TASK MATERIAL Block Start
(** * StreamUnzipFunction: a shallow embedding of [lambda_function.py]

    The handler downloads a ZIP archive from the blob store, classifies and
    re-uploads its entries, tracks the job in a document store and calls a
    second function for validation.

    Modelling choices.
    - Text is [string]: the UTF-8 bytes of the Python string.  The
      operations the program applies to names (slicing off an ASCII
      prefix, splitting at a slash, searching for ASCII text) act on the
      bytes as they act on the code points.  File contents are
      [list Byte.byte].
    - The job collection is a finite map from the value of the [jobId]
      filter (a string or Python's [None]) to a document; a document is a
      finite map from field names to values.
    - The blob store is a finite map from (bucket, key) to an object.
    - Everything that happens outside the process (clock, uuid, ZIP
      decoding, failures of the blob store, the answer of the validation
      function) is read from an environment record [Env].
    - Effects are threaded through a state-and-exception monad [M]; the
      state also keeps the chronological list of the calls made to the
      three external clients.  Calls to the job collection do not raise:
      the runs in which the document store fails are not covered. *)

From Stdlib Require Import ZArith Ascii Lia Sorted Floats Uint63.
From stdpp Require Import gmap strings list fin_maps.

Local Open Scope Z_scope.

(** ** Strings as Python uses them *)

Module Str.

Definition lower_char (c : ascii) : ascii :=
  let n := nat_of_ascii c in
  if ((65 <=? n) && (n <=? 90))%nat then ascii_of_nat (n + 32) else c.

(** [s.lower()] on the UTF-8 bytes of [s].  Two code points outside ASCII
    lower-case to text that contains an ASCII letter: U+0130 (bytes C4 B0)
    to [i] followed by U+0307 (bytes CC 87), and U+212A, the Kelvin sign
    (bytes E2 84 AA), to [k].  Every other code point outside ASCII
    lower-cases to code points outside ASCII; its bytes are left as they
    are, which the program cannot observe, since it only searches the
    lower-cased name for ASCII text. *)
Fixpoint lower (s : string) : string :=
  match s with
  | EmptyString => EmptyString
  | String c r =>
      match r with
      | String c2 r2 =>
          if bool_decide (c = "196"%char ∧ c2 = "176"%char) then
            String "i" (String "204" (String "135" (lower r2)))
          else
            match r2 with
            | String c3 r3 =>
                if bool_decide (c = "226"%char ∧ c2 = "132"%char
                                ∧ c3 = "170"%char)
                then String "k" (lower r3)
                else String (lower_char c) (lower r)
            | EmptyString => String (lower_char c) (lower r)
            end
      | EmptyString => String (lower_char c) (lower r)
      end
  end.

(** [s.startswith(p)] *)
Fixpoint startswith (s p : string) : bool :=
  match p, s with
  | EmptyString, _ => true
  | String _ _, EmptyString => false
  | String a p', String b s' => bool_decide (a = b) && startswith s' p'
  end.

(** [sub in s] *)
Fixpoint contains (s sub : string) : bool :=
  startswith s sub ||
  match s with
  | EmptyString => false
  | String _ r => contains r sub
  end.

(** [s.endswith(suf)] *)
Fixpoint endswith (s suf : string) : bool :=
  bool_decide (s = suf) ||
  match s with
  | EmptyString => false
  | String _ r => endswith r suf
  end.

(** [os.path.basename]: what follows the last slash. *)
Fixpoint basename (p : string) : string :=
  match p with
  | EmptyString => EmptyString
  | String c r =>
      if contains r "/" then basename r
      else if bool_decide (c = "/"%char) then r else p
  end.

(** [s.split('/')] *)
Fixpoint split_go (cur : string) (s : string) : list string :=
  match s with
  | EmptyString => [String.rev cur]
  | String c r =>
      if bool_decide (c = "/"%char) then String.rev cur :: split_go "" r
      else split_go (String c cur) r
  end.
Definition split_slash (s : string) : list string := split_go "" s.

(** [s[n:]] *)
Fixpoint drop (n : nat) (s : string) : string :=
  match n, s with
  | O, _ => s
  | S n', String _ r => drop n' r
  | S _, EmptyString => EmptyString
  end.

(** [s[:n]] *)
Fixpoint take (n : nat) (s : string) : string :=
  match n, s with
  | S n', String c r => String c (take n' r)
  | _, _ => EmptyString
  end.

(** Position of the last dot, if any ([s.rfind('.')]). *)
Fixpoint rfind_dot (s : string) : option nat :=
  match s with
  | EmptyString => None
  | String c r =>
      match rfind_dot r with
      | Some i => Some (S i)
      | None => if bool_decide (c = "."%char) then Some O else None
      end
  end.

Fixpoint all_dots (s : string) : bool :=
  match s with
  | EmptyString => true
  | String c r => bool_decide (c = "."%char) && all_dots r
  end.

(** [os.path.splitext(base)[0]] for a name without slash: the name up to
    its last dot, unless only dots precede that dot. *)
Definition splitext_root (base : string) : string :=
  match rfind_dot base with
  | Some i => if all_dots (take i base) then base else take i base
  | None => base
  end.

(** [str(x)] for a value that is a string or [None]. *)
Definition py_str (o : option string) : string :=
  match o with Some s => s | None => "None" end.

(** [a or b] on such values: the empty string is falsy. *)
Definition py_or (a b : option string) : option string :=
  match a with
  | Some s => if bool_decide (s = "") then b else a
  | None => b
  end.

End Str.

(** ** The file classifier *)

Definition JUNK_NAMES : list string :=
  [ "._"; ".ds_store"; ".spotlight-v100"; ".trashes"; ".fseventsd";
    ".temporaryitems"; ".appledouble"; "__macosx"; "thumbs.db";
    "desktop.ini"; "iconcache.db"; "~$"; ".bak"; ".lnk" ].

Definition is_junk_file (filename : string) : bool :=
  if bool_decide (filename = "") then true
  else
    let base_name := Str.basename filename in
    if bool_decide (base_name = "") then true
    else
      let lower_name := Str.lower base_name in
      if existsb (Str.contains lower_name) JUNK_NAMES
         || Str.startswith base_name "." || Str.endswith base_name "~"
      then true
      else if Str.contains filename ".Trash-" || Str.contains filename "/tmp/"
      then true
      else if Str.endswith lower_name ".swp" || Str.endswith lower_name ".swo"
              || Str.endswith lower_name ".log"
              || Str.contains lower_name "cache"
      then true
      else false.

Definition is_valid_pdf (filename : string) (file_size : Z) : bool :=
  Str.endswith (Str.lower filename) ".pdf" && (1024 <=? file_size).

Definition is_valid_excel (filename : string) (file_size : Z) : bool :=
  let lower_name := Str.lower filename in
  (Str.endswith lower_name ".xlsx" || Str.endswith lower_name ".xls")
  && (2048 <=? file_size).

(** ** Data *)

Abbreviation bytes := (list Byte.byte).

(** One accepted PDF, spreadsheet or other file, as appended to
    [pdf_files], stored in [excel_file] or appended to [other_files]. *)
Record pdf_item := PdfItem {
  pdf_s3Key : string;
  pdf_fileName : string;
  pdf_uniqueCode : string;
  pdf_fileSize : Z;
  pdf_s3Bucket : option string }.

Record excel_item := ExcelItem {
  xl_s3Key : string;
  xl_fileName : string;
  xl_fileSize : Z;
  xl_s3Bucket : option string }.

Record other_item := OtherItem {
  oth_s3Key : string;
  oth_fileName : string;
  oth_fileSize : Z }.

Record skip_record := Skip { skip_fileName : string; skip_reason : string }.

(** Values of the fields of a job document. *)
Inductive fval :=
| FNull
| FStr (s : string)
| FInt (z : Z)
| FBool (b : bool)
| FPdfs (l : list pdf_item)
| FExcel (x : excel_item).

Definition fopt (o : option string) : fval :=
  match o with Some s => FStr s | None => FNull end.

Abbreviation doc := (gmap string fval).
Abbreviation jobs := (gmap (option string) (gmap string fval)).

(** An object of the blob store. *)
Record blob := Blob {
  blob_body : bytes;
  blob_ctype : option string;
  blob_sse : option string }.

Abbreviation blobs := (gmap (string * string) blob).

(** An entry of an opened archive: its name in [namelist()] and what
    [zip_file.read(name)] gives, the data or the text of the exception. *)
Record zentry := ZEntry { ze_name : string; ze_read : string + bytes }.

(** A key of a dict that is absent, or present with [None] or a value. *)
Inductive field (A : Type) := Absent | Null | Val (a : A).
Arguments Absent {A}.
Arguments Null {A}.
Arguments Val {A} a.

(** ['k' in d], [d.get('k')], [d.get('k', dflt)] *)
Definition fhas {A} (f : field A) : bool :=
  match f with Absent => false | _ => true end.
Definition fget {A} (f : field A) : option A :=
  match f with Val a => Some a | _ => None end.
Definition fget_default {A} (f : field A) (dflt : A) : option A :=
  match f with Absent => Some dflt | Null => None | Val a => Some a end.

(** The trigger.  [ev_Records] is [None] when the key is absent. *)
Record s3_record := S3Record {
  rec_eventSource : option string;
  rec_s3 : option (string * string) }.

Record event := Event {
  ev_Records : option (list s3_record);
  ev_jobId : field string;
  ev_s3Bucket : field string;
  ev_bucket : field string;
  ev_s3Key : field string;
  ev_examCode : field string;
  ev_courseCode : field string;
  ev_uploadedBy : field string }.

(** The dict returned by [parse_event]. *)
Record parsed := Parsed {
  p_jobId : option string;
  p_s3Bucket : option string;
  p_s3Key : option string;
  p_examCode : option string;
  p_courseCode : option string;
  p_uploadedBy : option string;
  p_source : string }.

(** The decoded answer of the validation function. *)
Record payload := Payload {
  pl_errorMessage : field string;
  pl_statusCode : field Z;
  pl_error : field string }.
TASK MATERIAL Block End
### DIRECTIONS
How many lines in the material contain the string "program"? Give the number alone.

### ANSWER TO THIS PROBLEM
2